_Data for this exercise_.
Lemma run_apply h agent bundle control ready :
  holds h agent bundle control ready → ∃ h',
  run (apply_bundle_once p) h = (Ok tt, h') ∧
  holds h' agent (Some (marker request)) control false.
Proof.
  intros Hh. unfold apply_bundle_once. erewrite run_bind_Ok by apply run_connect. cbv zeta.
  unfold execute_bundle_mutation_once. erewrite run_bind_Ok by apply run_bundle_rpc.
  set (h' := set_bundle h (marker request)).
  assert (Hh' : holds h' agent (Some (marker request)) control false).
  { destruct Hh. split; try done. intros b [= <-]. apply marker_request_ok. }
  exists h'. split; [|done].
  assert (Hx : exact_bundle_digest_observed (Some (marker request)) (rel_bundle_digest release)
    = true).
  { cbn. rewrite Hrequest. by apply str_eqb_true. }
  unfold reply. destruct (lost _); cbn [mbind result_bind bundle_response
    br_active_bundle_digest].
  - unfold resolve_by_observation, wait_for_exact_bundle_digest_after_uncertain_mutation.
    rewrite (proj2 (validate_lower_hex_Ok _ _ _)) by apply Hrelease.
    erewrite run_bind_Ok.
    2:{ rewrite run_attempt. erewrite run_bind_Ok by apply run_step.
        erewrite (run_wait_bundle _ 44) by done. done. }
    apply run_step.
  - rewrite Hrequest. unfold opt_is. by rewrite bool_decide_true.
Qed.

Lemma run_bootstrap mode h agent bundle control ready :
  holds h agent bundle control ready → ∃ h',
  run (bootstrap_once mode) h = (Ok tt, h') ∧ holds h' agent bundle control true.
Proof.
  intros Hh. exists (set_ready h). split; [|by destruct Hh].
  unfold bootstrap_once. erewrite run_bind_Ok by apply run_connect.
  erewrite run_bind_Ok by by rewrite run_call. unfold reply. destruct (lost _); [|done].
  unfold wait_for_runtime_ready_after_uncertain_bootstrap. erewrite run_bind_Ok.
  2:{ rewrite run_attempt. erewrite (run_wait_runtime _ 44) by done. done. }
  apply run_step.
Qed.

(** The control state that publishing the release gives *)
Definition published (control : option ApplicationControlState) : ApplicationControlState :=
  if bool_decide ((cs_current <$> control) = Some release) then
    default {| cs_schema := 1; cs_current := release; cs_previous := None |} control
  else {| cs_schema := 1; cs_current := release; cs_previous := cs_current <$> control |}.

Lemma published_current control : cs_current (published control) = release.
Proof using Type.
  unfold published. case_bool_decide as E; [|done].
  destruct control as [s|]; [|done]. by injection E.
Qed.

Lemma control_bytes_ok encoded s : control_bytes encoded (Some s) → control_ok s.
Proof. by intros [_ [? _]%control_state_read]. Qed.

Lemma performed_publish h :
  performed publish_command h = set_files h (hs_staged h) (hs_staged h) (hs_local h).
Proof using Type. unfold performed. by rewrite (proj2 (str_eqb_true _ _) eq_refl). Qed.
Lemma uploaded_control h :
  uploaded REMOTE_CONTROL_RELEASE_STAGING h = set_files h (hs_control h) (hs_local h) (hs_local h).
Proof using Type. unfold uploaded. by rewrite (proj2 (str_eqb_true _ _) eq_refl). Qed.

Lemma run_publish_control state record h agent bundle control ready :
  holds h agent bundle control ready → control_ok state →
  application_control_to_proto state = Ok record → control_rep record → ∃ h',
  run (publish_control_state_once state) h = (Ok tt, h') ∧
  holds h' agent bundle (Some state) ready.
Proof.
  intros Hh Hok Hp Hrep. unfold publish_control_state_once. rewrite Hp.
  erewrite run_bind_Ok by by rewrite run_call.
  erewrite run_bind_Ok by apply run_step.
  erewrite run_bind_Ok by by apply run_error.
  erewrite run_bind_Ok by (rewrite run_call; cbn [answer]; by rewrite uploaded_control, reply_upload).
  erewrite run_bind_Ok by by rewrite run_call.
  erewrite run_bind_Ok by apply run_step.
  erewrite run_bind_Ok by (rewrite run_call; cbn [answer]; by rewrite performed_publish).
  match goal with |- context [run _ ?x] => set (h' := x) end. assert (Hh' : holds h' agent bundle (Some state) ready).
  { destruct Hh. split; try done. split; [|by eapply control_state_written].
    apply Hcontrol. pose proof Hp as E. apply bind_Ok in E as ([] & _ & [= <-]). apply Hok. }
  exists h'. split; [|done]. destruct (reply _ tt);
    erewrite run_bind_Ok by (by eapply run_control); by rewrite bool_decide_true.
Qed.

Lemma run_publish_release h agent bundle control ready :
  holds h agent bundle control ready →
  (∀ record, application_control_to_proto (published control) = Ok record →
     control_rep record) → ∃ h',
  run (publish_release_once release) h = (Ok tt, h') ∧
  holds h' agent bundle (Some (published control)) ready.
Proof.
  intros Hh Hrep. unfold publish_release_once, published in *.
  erewrite run_bind_Ok by by eapply run_control.
  case_bool_decide as E.
  - exists h. destruct control as [s|]; [|done]. done.
  - set (state := {| cs_schema := 1; cs_current := release; cs_previous := cs_current <$> control |}).
    eapply run_publish_control; [done| |done|by apply Hrep].
    split_and!; [done..|]. intros r Hr. destruct control as [s|]; [|done].
    injection Hr as <-. pose proof (control_bytes_ok _ _ (holds_control _ _ _ _ _ Hh)) as Hs.
    exact (proj1 (proj2 Hs)).
Qed.

(** A step that the plan may leave out *)
Lemma run_optional (b : bool) (q : app unit) h (P : host → Prop) :
  (b = true → ∃ h', run q h = (Ok tt, h') ∧ P h') → (b = false → P h) →
  ∃ h', run (if b then q else mret tt) h = (Ok tt, h') ∧ P h'.
Proof using Type. destruct b; [by auto|]. intros _ HP. exists h. auto. Qed.

(** *** The rollback *)

Lemma captured_previous_agent h :
  captured (file_sha_command REMOTE_PREVIOUS_AGENT) h = default "" (hs_previous_agent h).
Proof using Type.
  unfold captured. do 4 (rewrite (proj2 (str_eqb_false _ _)) by (vm_compute; congruence)).
  by rewrite (proj2 (str_eqb_true _ _) eq_refl).
Qed.
Lemma captured_previous_bundle h :
  captured (read_bytes_command REMOTE_PREVIOUS_STACK_RELEASE) h =
  match hs_previous_bundle h with Some b => hex_of_bytes (encode_to_vec b) | None => "" end.
Proof using Type.
  unfold captured. do 5 (rewrite (proj2 (str_eqb_false _ _)) by (vm_compute; congruence)).
  by rewrite (proj2 (str_eqb_true _ _) eq_refl).
Qed.
Lemma performed_rollback h : performed rollback_agent_command h = exchange_agents h.
Proof using Type.
  unfold performed. do 2 (rewrite (proj2 (str_eqb_false _ _)) by (vm_compute; congruence)).
  rewrite (proj2 (str_eqb_false _ _)).
  2:{ intros E%(f_equal (str_take 12)). by vm_compute in E. }
  by rewrite (proj2 (str_eqb_true _ _) eq_refl).
Qed.

Section Rollback.
Context (plan : RollbackPlan).
Abbreviation current := (rb_current_release plan).
Abbreviation previous := (rb_previous_release plan).
Context (Hprevious : release_ok previous).
(** The host kept the material of the previous release. *)
Definition keeps (h : host) (b : ApplicationBundleReleaseState) : Prop :=
  (rel_agent_sha256 current ≠ rel_agent_sha256 previous →
   hs_previous_agent h = Some (rel_agent_sha256 previous)) ∧
  hs_previous_bundle h = Some b ∧ marker_ok b ∧
  abr_bundle_digest b = rel_bundle_digest previous.

Lemma run_previous_agent h :
  hs_previous_agent h = Some (rel_agent_sha256 previous) →
  run (remote_file_sha REMOTE_PREVIOUS_AGENT) h = (Ok (Some (rel_agent_sha256 previous)), h).
Proof using Hprevious.
  intros Ha. apply run_sha; [by rewrite captured_previous_agent, Ha|].
  intros s [= <-]. apply Hprevious.
Qed.

Lemma run_material h b :
  keeps h b → run (verify_previous_release_material current previous) h = (Ok tt, h).
Proof.
  intros Hk. unfold verify_previous_release_material. erewrite run_bind_Ok.
  2:{ destruct (str_eqb _ _) eqn:E; [done|]. apply str_eqb_false in E. cbn [negb].
      erewrite run_bind_Ok by (apply run_previous_agent; by apply Hk).
      unfold opt_is. by rewrite bool_decide_true. }
  destruct Hk as (_ & Hb & Hok & Hd).
  erewrite run_bind_Ok.
  2:{ apply run_marker; [apply captured_previous_bundle|]. rewrite Hb. by intros ? [= <-]. }
  rewrite Hb. cbn. unfold opt_is. by rewrite Hd, bool_decide_true.
Qed.

Lemma run_rollback_bundle h agent bundle control ready b :
  holds h agent (Some bundle) control ready → keeps h b →
  abr_bundle_digest bundle = rel_bundle_digest current → ∃ h',
  run (rollback_bundle_once plan) h = (Ok tt, h') ∧ holds h' agent (Some b) control false ∧
  hs_previous_agent h' = hs_previous_agent h.
Proof.
  intros Hh (_ & Hb & Hok & Hd) Hcur. unfold rollback_bundle_once.
  erewrite run_bind_Ok by apply run_connect. cbv zeta. unfold execute_bundle_mutation_once.
  assert (Hh' : holds (exchange_bundles h) agent (Some b) control false).
  { destruct Hh. split; try done. by intros ? [= <-]. }
  erewrite run_bind_Ok.
  2:{ unfold bundle_rpc. erewrite run_bind_Ok; [done|]. rewrite run_call. cbn [answer].
      rewrite (holds_bundle _ _ _ _ _ Hh). cbn [fmap option_fmap option_map]. unfold opt_is.
      by rewrite Hcur, bool_decide_true, Hb. }
  exists (exchange_bundles h). split; [|done]. unfold reply. destruct (lost _); cbv beta iota.
  - unfold resolve_by_observation, wait_for_exact_bundle_digest_after_uncertain_mutation.
    rewrite (proj2 (validate_lower_hex_Ok _ _ _)) by apply Hprevious. erewrite run_bind_Ok.
    2:{ rewrite run_attempt. erewrite run_bind_Ok by apply run_step.
        erewrite (run_wait_bundle _ 44) by (done || (cbn; by apply str_eqb_true)). done. }
    apply run_step.
  - cbn. unfold opt_is. by rewrite Hd, bool_decide_true.
Qed.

_Required action_. Wherever the string "Hrep" appears in the entries above, list that line.

_Task solution_.
  intros Hh Hok Hp Hrep. unfold publish_control_state_once. rewrite Hp.
  intros Hh Hrep. unfold publish_release_once, published in *.
    eapply run_publish_control; [done| |done|by apply Hrep].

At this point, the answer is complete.